Elon Musk has said many times that artificial intelligence –including self-driving cars and humanoid robots – is the key to Tesla’s future value – not building electric cars.
Now, Musk is threatening to take the AI golden goose away from Tesla if the automaker’s board does not find a way to roughly double his voting control of the company to 25%.
Here’s an excerpt from Musk’s posts Monday on X.com:
I am uncomfortable growing Tesla to be a leader in AI & robotics without having ~25% voting control. Enough to be influential, but not so much that I can’t be overturned.
Unless that is the case, I would prefer to build products outside of Tesla. You don’t seem to understand that Tesla is not one startup, but a dozen. Simply look at the delta between what Tesla does and GM.
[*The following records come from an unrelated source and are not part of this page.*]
Lemma build_records_nosl mdl records assocs ar s u s' :
  build_records pl sails mdl records assocs false ar s = Some (u, s') ->
  let docId := convertModelName pl sails (globalId mdl) true in
  (forall l, (l < st_next s)%N -> st_heap s' l = st_heap s l) /\
  exists root, st_json s' = [(docId, root)] /\
    Forall2 (fun r v => exists l c o', r = VObj l /\ v = VObj c /\
       st_heap s' c = Some o' /\
       ((l < st_next s)%N -> exists o, st_heap s l = Some o /\
          forall k, k <> "links" -> ~ In k (map alias (filter rewrites_field assocs)) ->
            assoc_get k o' = assoc_get k o)) (records_list records) root.
Proof.
  unfold build_records. cbv zeta. intros H.
  set (docId := convertModelName pl sails (globalId mdl) true) in *.
  unfold init_document in H. stepn H u1 s1 E1. stepn E1 u2 s2 E2.
  inversion E2; subst s2. apply ret_some in E1. destruct E1 as [_ ->].
  assert (Single : forall v, (r <- prepareOneRecord pl sails (globalId mdl) docId assocs false ar v;;
       json_set docId [r]) (with_json s [(docId, [])]) = Some (u, s') ->
    (forall l, (l < st_next s)%N -> st_heap s' l = st_heap s l) /\
    exists root, st_json s' = [(docId, root)] /\
    Forall2 (fun r v => exists l c o', r = VObj l /\ v = VObj c /\
       st_heap s' c = Some o' /\
       ((l < st_next s)%N -> exists o, st_heap s l = Some o /\
          forall k, k <> "links" -> ~ In k (map alias (filter rewrites_field assocs)) ->
            assoc_get k o' = assoc_get k o)) [v] root).
  { intros v Hv. stepn Hv r s3 E3. apply json_set_some in Hv. subst s'.
    apply prepareOneRecord_nosl in E3.
    destruct E3 as (l & o & o' & Hr & Hl & -> & Ho' & Ko & J3 & N3 & G3).
    simpl in *. split.
    - intros l' Hl'. apply G3. lia.
    - exists [VObj (st_next s)]. split.
      + rewrite J3. simpl. rewrite String.eqb_refl. reflexivity.
      + constructor; [|constructor]. exists l, (st_next s), o'.
        split; [exact Hr|]. split; [reflexivity|]. split; [exact Ho'|].
        intros _. exists o. split; [exact Hl|exact Ko]. }
  destruct records as [| | | | |vs| |]; try (apply Single; exact H).
  apply (build_loop_nosl _ _ _ _ _ _ _ _ []) in H; [|reflexivity].
  destruct H as (Hn & F & more & Hm & HF).
  split; [exact F|]. exists more. split; [exact Hm|]. exact HF.
Qed.

End NoSideload.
Tesla shares dipped as investors and analysts speculated as to whether Musk is serious about taking AI assets – including people – out of Tesla and putting them into ventures he controls, including his new xAI startup or SpaceX.
Musk owns 12.9% of Tesla shares after selling about $40 billion worth of the EV company’s stock to fund his acquisition of Twitter. In a second post, Musk wrote he would “be fine with a dual class voting structure to achieve” securing 25% voting control. But, he added, “am told this is impossible to achieve post-IPO in Delaware.”
Musk alluded to the dual class share structure that gives Meta CEO Mark Zuckerberg control of the social media company. An example from the auto industry, of course, is Ford, where descendants of Henry Ford have 40% of share votes through ownership of Class B stock.
Tesla’s board and Musk are negotiating a new compensation plan. But that process is stalled awaiting a court’s decision on a lawsuit challenging Musk’s previous compensation plan, which helped to make him the world’s richest human.
Corporate governance experts – and shareholder rights litigators – will have plenty to talk about if Musk pursues his demand.
How Tesla’s institutional shareholders, including Vanguard (7.1%) and BlackRock (3.8%) will respond is another question. AI is magical, but it cannot change math: Giving 25% control to Musk means diminishing the voting power of other investors.